Saved data entries:
Lemma wait_good s t p clocks choice : m_ok s -> mpcs s !! t = Some p -> clocks_documented clocks ->
  is_lock_pc p = false -> is_unlock_pc p = false -> next_good s t p (mutex_next clocks choice (mx s) t p).
Proof.
  intros Hok Hp Hc Hk1 Hk2. destruct (at_pc s t p Hok Hp) as (Ht & Hro & Hh & Hw). destruct p; try done; cbn [mutex_next].
  - destruct (negb _); [apply return_same; [done..|]; by apply AmNoWait|].
    destruct (Z.leb_spec (lock_count (mx s)) 0) as [Hle|].
    + apply return_same; [done..|]. apply AmNoWait; [done|]. intros _. apply not_held_abs. intros d Hd.
      destruct (settled_held s t _ d Hok Hp I Hd) as (_ & ? & _). destruct (Hh d Hd) as (? & _). lia.
    + apply go_same; auto; settle. intros d Hd. destruct (settled_held s t _ d Hok Hp I Hd) as (_ & ? & _). by split_and!.
  - destruct (Z.eqb_spec (owner_thread (mx s)) t) as [Ho|Hne]; cbn [negb].
    + destruct (owner_has s t Hok Ht Ho) as [d Hd]. apply go_same; auto; [|intros Hn; by destruct (Hn d)].
      intros d' Hd'. destruct (Hh d' Hd') as (_ & _ & ?). by split_and!.
    + apply return_same; [done..|]. apply AmNoWait; [done|]. intros _. apply not_held_abs. intros d Hd.
      by destruct (settled_held s t _ d Hok Hp I Hd) as (? & _).
  - destruct (must_have s t _ Hok Hp) as (d & Hd & _ & [= E1 E2] & E3); [by intros []|].
    apply (go_write s t _ _ d); auto; try done. cbn. by rewrite E2.
  - destruct (must_have s t _ Hok Hp) as (d & Hd & _ & [= E1 E2] & E3); [by intros []|].
    apply (go_write s t _ _ d); auto; try done. cbn. by rewrite E1.
  - destruct (must_have s t _ Hok Hp) as (d & Hd & H1 & [= E1 E2] & E3); [by intros []|]. cbn in E3. subst held.
    assert (Hno : (forall d, ~ has s t d) -> False) by (intros Hn; by apply (Hn d)).
    destruct (prepare_rwlock_deadline _ _ _) as [dl|e] eqn:Hpd.
    + destruct (drop_ok s t d (Some (Asleep d (match dl with Some _ => true | None => false end)))) as (m' & -> & Hok' & Hm'); auto.
      * intros ->. split_and!; [done..|]. by intros ? [= <-].
      * intros Hlt. split; [cbn; by rewrite E1, E2|done].
      * by intros ? [= <-].
      * split; [done|]. cbn [is_sleep held_of]. rewrite (abs_after_drop s t d) by done. apply AmSleep. apply (abs_held s t d); auto. by rewrite Hp.
    + destruct (deadline_codes _ _ _ _ Hc Hpd) as (? & _ & ?). apply go_same; [done..|by split| |by intros ?%Hno].
      intros d' Hd'. split_and!; [done| |done]. cbn. unfold has in *. congruence.
  - apply go_same; auto; try done. intros d Hd. destruct (Hh d Hd) as (_ & _ & ?). by split_and!.
  - by apply relock_good.
  - destruct (must_have s t _ Hok Hp) as (d & Hd & _ & [= E1 E2] & E3); [by intros []|].
    apply (go_write s t _ _ d); auto; try done; first [by destruct slept | cbn; by rewrite E2].
  - destruct (must_have s t _ Hok Hp) as (d & Hd & H1 & [= E1 E2] & E3); [by intros []|]. cbn in E3. subst held. cbn.
    set (m' := (mx s) <| lock_count := d |>). assert (Hm' : mtx m' = Some (t, d)) by exact Hd.
    assert (Ha : abs_mutex (after s t m' None) = Some (t, d)).
    { unfold abs_mutex, after. cbn [mx mpcs]. rewrite Hm', lookup_partial_alter_eq. cbn. rewrite Z.sub_0_r. unfold give. by rewrite (proj2 (Z.eqb_neq d 0)) by lia. }
    split; [apply (write_ok s t d); auto; cbn; by rewrite ?E1|]. rewrite Ha. destruct slept.
    + assert (Hb : abs_mutex s = give t (d - 1)) by (unfold abs_mutex; by rewrite Hd, Hp). apply AmWaited; rewrite Hb; unfold give.
      * intros h n. destruct (_ =? 0); [done|congruence].
      * destruct (Z.eqb_spec (d - 1) 0); cbn; [lia|]. by rewrite Z.eqb_refl.
    + rewrite <- (abs_held s t d); auto; [|by rewrite Hp]. destruct Hro as [R1 R2]. apply AmNoWait; [done|]. by intros ?%R2.
Qed.

Lemma next_ok s t p clocks choice : m_ok s -> mpcs s !! t = Some p -> clocks_documented clocks ->
  next_good s t p (mutex_next clocks choice (mx s) t p).
Proof.
  intros Hok Hp Hc. destruct (is_lock_pc p) eqn:H1; [by apply lock_good|]. destruct (is_unlock_pc p) eqn:H2; [by apply unlock_next_good|].
  by apply wait_good.
Qed.

Lemma call_ok s t p : m_ok s -> t <> 0 -> mpcs s !! t = None -> entry p = true ->
  m_ok (after s t (mx s) (Some p)) /\ abs_mutex (after s t (mx s) (Some p)) = abs_mutex s.
Proof.
  intros Hok Ht Hp He. apply move_ok; auto.
  - intros d _. rewrite Hp. by destruct p.
  - intros ? [= <-]. by destruct p.
Qed.

Lemma m_step_ok s e s' : m_step s e s' -> m_ok s -> m_ok s' /\ am_step (abs_mutex s) e (abs_mutex s').
Proof.
  intros Hs Hok. destruct Hs as [s t p Ht Hp He|s t p clocks choice m' q Hp Hc Hn|s t p clocks choice m' r Hp Hc Hn].
  - destruct (call_ok s t p Hok Ht Hp He) as [H1 H2]. split; [exact H1|]. change (am_step (abs_mutex s) MCalled (abs_mutex (after s t (mx s) (Some p)))).
    rewrite H2. constructor.
  - pose proof (next_ok s t p clocks choice Hok Hp Hc) as H. by rewrite Hn in H.
  - pose proof (next_ok s t p clocks choice Hok Hp Hc) as H. by rewrite Hn in H.
Qed.

Lemma m_run_ok type prot psh tr s : m_run (m_init type prot psh) tr s -> m_ok s /\ am_run None tr (abs_mutex s).
Proof.
  intros Hr. remember (m_init type prot psh) as s0 eqn:E0. induction Hr as [s|s tr s1 e s2 Hr IH Hs]; subst.
  - split; [constructor; cbn; done|constructor].
  - destruct (IH eq_refl) as [Hok Ha]. destruct (m_step_ok _ _ _ Hs Hok) as [H1 H2]. split; [done|]. by econstructor.
Qed.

- _TRY IT_
Please work out how many lines above carry "give", writing only the result.

- _RESULT BELOW_
2